Celebramos hoje o Dia da Proteção de Dados neste encontro subordinado ao tema «Seis anos de RGPD – Balanço da (des)aplicação da lei nacional de execução e da lei sobre o tratamento de dados no sistema judicial».
É para mim um gosto e uma honra dar as boas-vindas a todos os intervenientes e a todos os que participam presencialmente e por via remota, num sinal do interesse que esta matéria desperta.
Num abrir e fechar de olhos decorreram mais de seis anos desde o início da aplicação do Regulamento Geral sobre a Proteção de Dados (RGPD), a 25 de maio de 2018.
Entretanto, o recente Regulamento da Inteligência Artificial entrou para a família dos diplomas que protegem os direitos fundamentais dos cidadãos nos tempos modernos e desviou os olhares (e alguns orçamentos) das organizações.
Mas não afetou a relevância do RGPD.
Existe uma dialética clara entre os dados pessoais, enquanto permitem o desenvolvimento de sistemas de inteligência artificial e são também por estes gerados e trabalhados.
Os três «Vês» – volume, velocidade e variedade – caracterizam a explosão informacional dos nossos dias.
Surgem formas mais complexas de reprodução artificial da capacidade de raciocínio humano.
O acesso ao big data facilitou a aceleração desta evolução, com o predomínio da investigação centrada em algoritmos que, acedendo a tais informações, aprendem com base em exemplos, gerando o seu próprio conhecimento.
Há seis anos, a União Europeia deu este passo de gigante rumo à proteção da privacidade e dos dados pessoais.
O RGPD representou um marco de mudança de mentalidades e valores, obrigando ao cumprimento de regras mais rigorosas e uniformes de forma transversal pela Europa e até mesmo por todo o mundo.
E o que dizer da legislação nacional?
Segundo o artigo 97.º do RGPD, os Estados-Membros são obrigados a alterar ou revogar a legislação nacional em matéria de proteção de dados em conformidade com o Regulamento para assegurar a harmonização do Direito Europeu nesta matéria.
No que toca ao sistema judicial, o regime jurídico aplicável ao tratamento de dados, já havia sido aprovado pela Lei n.º 34/2009, de 14 de julho, anterior ao RGPD, pelo que tal diploma está naturalmente desatualizado e a carecer de uma revisão urgente, sendo uma peça de museu.
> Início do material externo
(** The goroutine of the run itself is still there. *)
Lemma Keys_own s s' t th p :
  Keys s → moves (eq p) s s' → s'.(em_threads) !! t = Some th → th.(th_p) = p → finishing th = true → Keys s'.
Proof.
  intros K M Ht Hp Hf. eapply Keys_moves; [exact K|exact M|]. intros q x <- _ _. right; right. by exists t, th.
Qed.

Lemma disk_from_unkeyed s s' : disk_from s s' → unkeyed s.(em_disk) → unkeyed s'.(em_disk).
Proof. intros Hd Hu f y [Hy|(p & x & _ & ->)]%Hd; [by eapply Hu|done]. Qed.

(** Nothing but the maps and the disk. *)
Lemma moves_core s s' :
  same_core s s' → s'.(em_keys_removed) = s.(em_keys_removed) → disk_from s s' → moves none s s'.
Proof.
  intros (Hh & _ & Ht & Hi) Hr Hd. split; rewrite ?Hh, ?Ht, ?Hi, ?Hr; try done; [| |by apply disk_from_unkeyed].
  - intros p x Hx. destruct (is_running x) eqn:E; [by left|right; right; by exists x].
  - intros t th Hth Hf. right. by exists th.
Qed.

Lemma moves_trans P s1 s2 s3 : moves P s1 s2 → moves P s2 s3 → moves P s1 s3.
Proof.
  intros [A1 A2 A3 A4 A5] [B1 B2 B3 B4 B5]. split; [|intros f Hf; by apply B2, A2| |intros Hu; by apply B4, A4|intros Hlt; by apply B5, A5].
  - intros p x3 H3. destruct (B1 p x3 H3) as [?|[?|(x2 & H2 & He & Hr)]]; [by left|by right; left|].
    destruct (A1 p x2 H2) as [?|[?|(x1 & H1 & He1 & Hr1)]]; [congruence|by right; left|].
    right; right. exists x1. split_and!; congruence.
  - intros t th Ht Hf. destruct (A3 t th Ht Hf) as [?|(th2 & H2 & Hp2 & Hf2)]; [by left|].
    destruct (B3 t th2 H2 Hf2) as [?|(th3 & H3 & Hp3 & Hf3)]; [left; congruence|].
    right. exists th3. split_and!; congruence.
Qed.

Lemma moves_mono (P Q : nat → Prop) s s' : (∀ p, P p → Q p) → moves P s s' → moves Q s s'.
Proof.
  intros HPQ [M1 M2 M3 M4 M5]. split; [|done| |done|done].
  - intros p x Hx. destruct (M1 p x Hx) as [?|[?|?]]; auto.
  - intros t th Ht Hf. destruct (M3 t th Ht Hf) as [?|?]; auto.
Qed.

(** ** The parts of a section *)

Lemma moves_refl P s : moves P s s.
Proof. eapply moves_mono; [|apply moves_core; [done|done|by left]]. done. Qed.

Lemma moves_maps P i c cl pl b r s : moves P s (set_maps i c cl pl b r s).
Proof. eapply moves_mono; [|apply moves_core; [done|done|by left]]. done. Qed.

Lemma moves_Save P b p s : moves P s (Save b p s).
Proof.
  eapply moves_mono; [|apply moves_core; [apply Save_core| |apply Save_disk]]; [done|].
  unfold Save. by repeat case_match.
Qed.

Lemma cascade_removed p s : (cascadeAfterUninstall p s).(em_keys_removed) = s.(em_keys_removed).
Proof.
  unfold cascadeAfterUninstall. repeat case_match; try done.
  induction (map_to_list _) as [|e l IH]; [done|]. cbn [foldr]. unfold drop_dependent. by case_match.
Qed.

Lemma cascade_keeps_threads p s : (cascadeAfterUninstall p s).(em_threads) = s.(em_threads).
Proof. apply cascade_frame. Qed.

Lemma moves_cascade P p s : moves P s (cascadeAfterUninstall p s).
Proof.
  eapply moves_mono; [|apply moves_core; [apply cascade_frame|apply cascade_removed|apply cascade_frame]]. done.
Qed.

Lemma moves_ends P ca cl kr s : s.(em_keys_removed) ⊆ kr → moves P s (set_ends ca cl kr s).
Proof.
  intros Hk. split; cbn; try done.
  - intros p x Hx. destruct (is_running x) eqn:E; [by left|right; right; by exists x].
  - intros t th Ht Hf. right. by exists th.
Qed.

(** An update that keeps the key, and the run running, unless it is answered for. *)
Definition harmless (f : Install → Install) : Prop :=
  ∀ x, key_file (f x) = key_file x ∧ (is_running x = true → is_running (f x) = true).

Lemma moves_upd (P : nat → Prop) p f s : P p ∨ harmless f → moves P s (upd p f s).
Proof.
  intros Hr. split; cbn; try done.
  - intros q y. destruct (decide (p = q)) as [<-|Hne].
    + rewrite lookup_alter_eq. intros (x & Hx & ->)%fmap_Some. destruct Hr as [?|Hr]; [by right; left|].
      destruct (Hr x) as [Hk Hrun], (is_running (f x)) eqn:E; [by left|]. right; right. exists x. split_and!; [done|done|].
      destruct (is_running x); [by discriminate Hrun|done].
    + rewrite lookup_alter_ne by done. intros Hx. destruct (is_running y) eqn:E; [by left|right; right; by exists y].
  - intros t th Ht Hf. right. by exists th.
Qed.

Lemma moves_heap_same P s s' :
  s'.(em_heap) = s.(em_heap) → s'.(em_keys_removed) = s.(em_keys_removed) → s'.(em_disk) = s.(em_disk) →
  (∀ t th, s.(em_threads) !! t = Some th → finishing th = true →
    P th.(th_p) ∨ ∃ th', s'.(em_threads) !! t = Some th' ∧ th'.(th_p) = th.(th_p) ∧ finishing th' = true) →
  ((∀ t th, s.(em_threads) !! t = Some th → (t < s.(em_tid))%nat) →
   ∀ t th, s'.(em_threads) !! t = Some th → (t < s'.(em_tid))%nat) →
  moves P s s'.
Proof.
  intros Hh Hr Hd Ht Hi. split; rewrite ?Hh, ?Hr, ?Hd; try done.
  intros p x Hx. destruct (is_running x) eqn:E; [by left|right; right; by exists x].
Qed.
(** X3: over every runtime, the function built by [build_image_map] (with
    or without distortion) ignores the coarse label: two records with the
    same image and label give the same outcome from the same generator
    state; and whenever an application returns, the label it returns is the
    record's label, unchanged. *)
Theorem image_map_label_passes_coarse_label_ignored
    (R : Runtime) (crop_shape : list obj) (distort : bool)
    (x1 x2 : record (value R)) (g : rng R) :
  image_of x1 = image_of x2 ->
  label_of x1 = label_of x2 ->
  apply_map (build_image_map crop_shape distort) x1 g =
  apply_map (build_image_map crop_shape distort) x2 g
  /\ forall vi vl g',
       apply_map (build_image_map crop_shape distort) x1 g = (Ok (vi, vl), g') ->
       vl = label_of x1.
Proof.
  intros Hi Hl. unfold apply_map.
  destruct (build_image_map crop_shape distort element) as [[im lb] | e] eqn:E.
  - destruct (build_image_map_outputs _ _ _ _ E) as [Ho ->].
    split.
    + unfold run_bind. rewrite (eval_over_image R x1 x2 im Hi Ho g).
      destruct (eval x2 im g) as [[vi | e] g1]; [| reflexivity].
      rewrite !eval_label, Hl. reflexivity.
    + intros vi vl g'. unfold run_bind.
      destruct (eval x1 im g) as [[vi' | e] g1]; [| discriminate].
      rewrite eval_label. unfold pure. intros H. injection H as _ <- _.
      reflexivity.
  - split; [reflexivity |]. intros vi vl g' H. discriminate H.
Qed.

Lemma image_map_label_passes_coarse_label_ignored_witness :
  @apply_map IntRuntime.runtime
    (build_image_map [PyInt 2; PyInt 2; PyInt 1] true) IntRuntime.sample 1 =
  @apply_map IntRuntime.runtime
    (build_image_map [PyInt 2; PyInt 2; PyInt 1] true)
    {| coarse_label_of := IntRuntime.Scalar 0;
       image_of := IntRuntime.Image IntRuntime.sample_image;
       label_of := IntRuntime.Scalar 42 |} 1
  /\ forall vi vl g',
       @apply_map IntRuntime.runtime
         (build_image_map [PyInt 2; PyInt 2; PyInt 1] true)
         IntRuntime.sample 1 = (Ok (vi, vl), g') ->
       vl = label_of IntRuntime.sample.
Proof.
  apply (image_map_label_passes_coarse_label_ignored IntRuntime.runtime
           [PyInt 2; PyInt 2; PyInt 1] true IntRuntime.sample
           {| coarse_label_of := IntRuntime.Scalar 0;
              image_of := IntRuntime.Image IntRuntime.sample_image;
              label_of := IntRuntime.Scalar 42 |} 1).
  - reflexivity.
  - reflexivity.
Defined.

(** ** Every outcome of the two assemblers *)

Lemma tuple_Raise_not_Iterable (x : obj) (e : exn) :
  tuple x = Raise e -> isinstance_Iterable x = false.
Proof.
  destruct x; simpl; intros H; try reflexivity; discriminate H.
Qed.

(** The outcomes of [get_federated_datasets], check by check. *)
Lemma federated_outcome_cases
    (train_client_batch_size test_client_batch_size : Z)
    (train_client_epochs_per_round test_client_epochs_per_round : Z)
    (train_shuffle_buffer_size test_shuffle_buffer_size : Z)
    (crop_shape serializable : obj) (t : trace) :
  let outcome :=
    get_federated_datasets train_client_batch_size test_client_batch_size
      train_client_epochs_per_round test_client_epochs_per_round
      train_shuffle_buffer_size test_shuffle_buffer_size
      crop_shape serializable t in
  (isinstance_Iterable crop_shape = false
   /\ exists msg, outcome = (t, Raise (TypeError msg)))
  \/ (exists items,
        tuple crop_shape = Ok items /\ List.length items <> 3%nat
        /\ exists msg, outcome = (t, Raise (ValueError msg)))
  \/ (exists items,
        tuple crop_shape = Ok items /\ List.length items = 3%nat
        /\ isinstance_bool serializable = false
        /\ exists msg, outcome = (t, Raise (TypeError msg)))
  \/ (exists items,
        tuple crop_shape = Ok items /\ List.length items = 3%nat
        /\ isinstance_bool serializable = true
        /\ (train_client_epochs_per_round < 1
            \/ test_client_epochs_per_round < 0)
        /\ exists msg, outcome = (t, Raise (ValueError msg)))
  \/ (exists items,
        tuple crop_shape = Ok items /\ List.length items = 3%nat
        /\ isinstance_bool serializable = true
        /\ 1 <= train_client_epochs_per_round
        /\ test_client_epochs_per_round = 0
        /\ exists msg, outcome = (t ++ [LoadData], Raise (ValueError msg)))
  \/ (exists items,
        tuple crop_shape = Ok items /\ List.length items = 3%nat
        /\ isinstance_bool serializable = true
        /\ 1 <= train_client_epochs_per_round
        /\ 1 <= test_client_epochs_per_round
        /\ exists datasets, outcome = (t ++ [LoadData], Ok datasets)).
Proof.
  intros outcome. subst outcome.
  destruct (isinstance_Iterable crop_shape) eqn:Hi.
  2: { left. split; [reflexivity |]. eexists.
       apply federated_not_iterable. exact Hi. }
  right. destruct (Iterable_tuple_Ok _ Hi) as [items Ht].
  destruct (Nat.eq_dec (List.length items) 3) as [Hl | Hl].
  2: { left. exists items. repeat split; try assumption. eexists.
       apply (federated_bad_length _ _ _ _ _ _ _ _ _ items Ht Hl). }
  right. destruct (isinstance_bool serializable) eqn:Hb.
  2: { left. exists items. repeat split; try assumption. eexists.
       apply (federated_not_bool _ _ _ _ _ _ _ _ _ items Ht Hl Hb). }
  right. destruct (isinstance_bool_PyBool _ Hb) as [b ->].
  destruct (Z.lt_ge_cases train_client_epochs_per_round 1) as [H1 | H1].
  { left. exists items. repeat split; try assumption.
    - left. exact H1.
    - eexists.
      apply (federated_train_epochs _ _ _ _ _ _ _ _ _ items b Ht Hl eq_refl H1). }
  destruct (Z.lt_ge_cases test_client_epochs_per_round 0) as [H2 | H2].
  { left. exists items. repeat split; try assumption.
    - right. exact H2.
    - eexists.
      apply (federated_test_epochs_negative _ _ _ _ _ _ _ _ _ items b Ht Hl
               eq_refl H1 H2). }
  right. destruct (Z.eq_dec test_client_epochs_per_round 0) as [H0 | H0].
  { left. exists items. repeat split; try assumption. eexists.
    apply (federated_test_epochs_zero _ _ _ _ _ _ _ _ _ items b Ht Hl
             eq_refl H1 H0). }
  right. assert (H3 : 1 <= test_client_epochs_per_round) by lia.
  exists items. repeat split; try assumption.
  destruct (federated_returns train_client_batch_size test_client_batch_size
              _ _ train_shuffle_buffer_size test_shuffle_buffer_size
              _ _ t items b Ht Hl eq_refl H1 H3) as [f1 [f2 [E _]]].
  eexists. exact E.
Qed.
Lemma flag_sweep_value (env : Env) (cmd : string) (flags : list string)
    (v : string) :
  result (flag_sweep env cmd flags) = Val (Some v) ->
  exists out, v = Py.first_line (Py.strip out).
Proof.
  induction flags as [|flag flags IH]; simpl; [discriminate|].
  intros H. apply or_next_value in H. destruct H as [H|H].
  - now apply try_flag_value in H.
  - now apply IH.
Qed.

(** Where a version text can come from. *)
Lemma get_command_version_value (env : Env) (cmd v : string) :
  result (get_command_version env cmd) = Val (Some v) ->
  (cmd = "node" /\ exists out, v = Py.strip out)
  \/ v = "shell builtin"
  \/ exists out, v = Py.first_line (Py.strip out).
Proof.
  unfold get_command_version. intros H.
  apply or_next_value in H. destruct H as [H|H].
  - left. now apply node_case_value in H.
  - apply or_next_value in H. destruct H as [H|H].
    + right; left. now apply builtin_case_value in H.
    + right; right. now apply flag_sweep_value in H.
Qed.

Lemma lstrip_no_leading_space (s : string) : no_leading_space (Py.lstrip s).
Proof.
  induction s as [|c s IH]; simpl; [exact I|].
  destruct (Py.isspace c) eqn:Hc; [exact IH | exact Hc].
Qed.

Lemma rstrip_no_leading_space (s : string) :
  no_leading_space s -> no_leading_space (Py.rstrip s).
Proof.
  destruct s as [|c s]; simpl; [trivial|]. intros Hc.
  destruct (Py.rstrip s); [rewrite Hc|]; exact Hc.
Qed.

Lemma strip_no_leading_space (s : string) : no_leading_space (Py.strip s).
Proof. apply rstrip_no_leading_space, lstrip_no_leading_space. Qed.

Lemma first_line_no_leading_space (s : string) :
  no_leading_space s -> no_leading_space (Py.first_line s).
Proof.
  destruct s as [|c s]; simpl; [trivial|]. intros Hc.
  destruct (Ascii.eqb c Py.LF); [exact I | exact Hc].
Qed.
Com esse objetivo antes de terminar o período transitório previsto no artigo 99.º do RGPD, o Conselho Superior da Magistratura, o Conselho Superior dos Tribunais Administrativos e a Procuradoria-Geral da República subscreveram um documento conjunto em que adiantaram as linhas mestras das profundas alterações a efetuar àquele diploma.
Em 19 de junho de 2019 foi aprovada uma proposta de lei de alteração da Lei n.º 34/2009, a qual, contudo, previa inadmissíveis compressões do poder judicial.
Mas em 26 de julho de 2019, o Presidente da República, acolhendo a pronúncia do Conselho Superior da Magistratura e da Procuradoria Geral da República, exerceu o direito de veto, devolvendo sem promulgação este Decreto para que a Assembleia da República pudesse, nas palavras do Presidente, «proceder à sua reapreciação, ponderando as alterações que correspondam à garantia de não interferência nas áreas específicas de natureza jurisdicional e do Ministério Público, no exercício das suas funções e competências processuais».
Passados mais de 5 anos, em mais uma demonstração da inércia do poder legislativo não foi apresentada na Assembleia da República qualquer proposta de alteração que suprisse as deficiências apontadas no veto presidencial.
Durante este tempo de espera, o Conselho Superior da Magistratura decidiu constituir um Grupo de Trabalho com o objetivo de elaborar um projeto de alteração do referido regime jurídico.
O projeto acolheu os contributos do Conselho Superior dos Tribunais Administrativos e Fiscais, do Tribunal de Contas e da Procuradoria-Geral da República e foi aprovado, a 7 de novembro de 2023, pelo Plenário do Conselho Superior da Magistratura, tendo sido entregue a quem tem o poder de iniciativa legislativa.
Neste tempo de espera infinito importa irmos falando sobre a aplicação ou a desaplicação das Leis Nacionais sobre a proteção de dados pessoais, na esperança de que quem está em falta nos ouça.
E não só de leis, mas também da imperiosa mudança de “cultura” das organizações públicas e privadas, que se habituaram a fazer o que sempre foi feito, porque sempre foi feito assim.
E ainda do papel dos tribunais na importante tarefa de harmonizar o direito fundamental à proteção de dados com outros direitos fundamentais.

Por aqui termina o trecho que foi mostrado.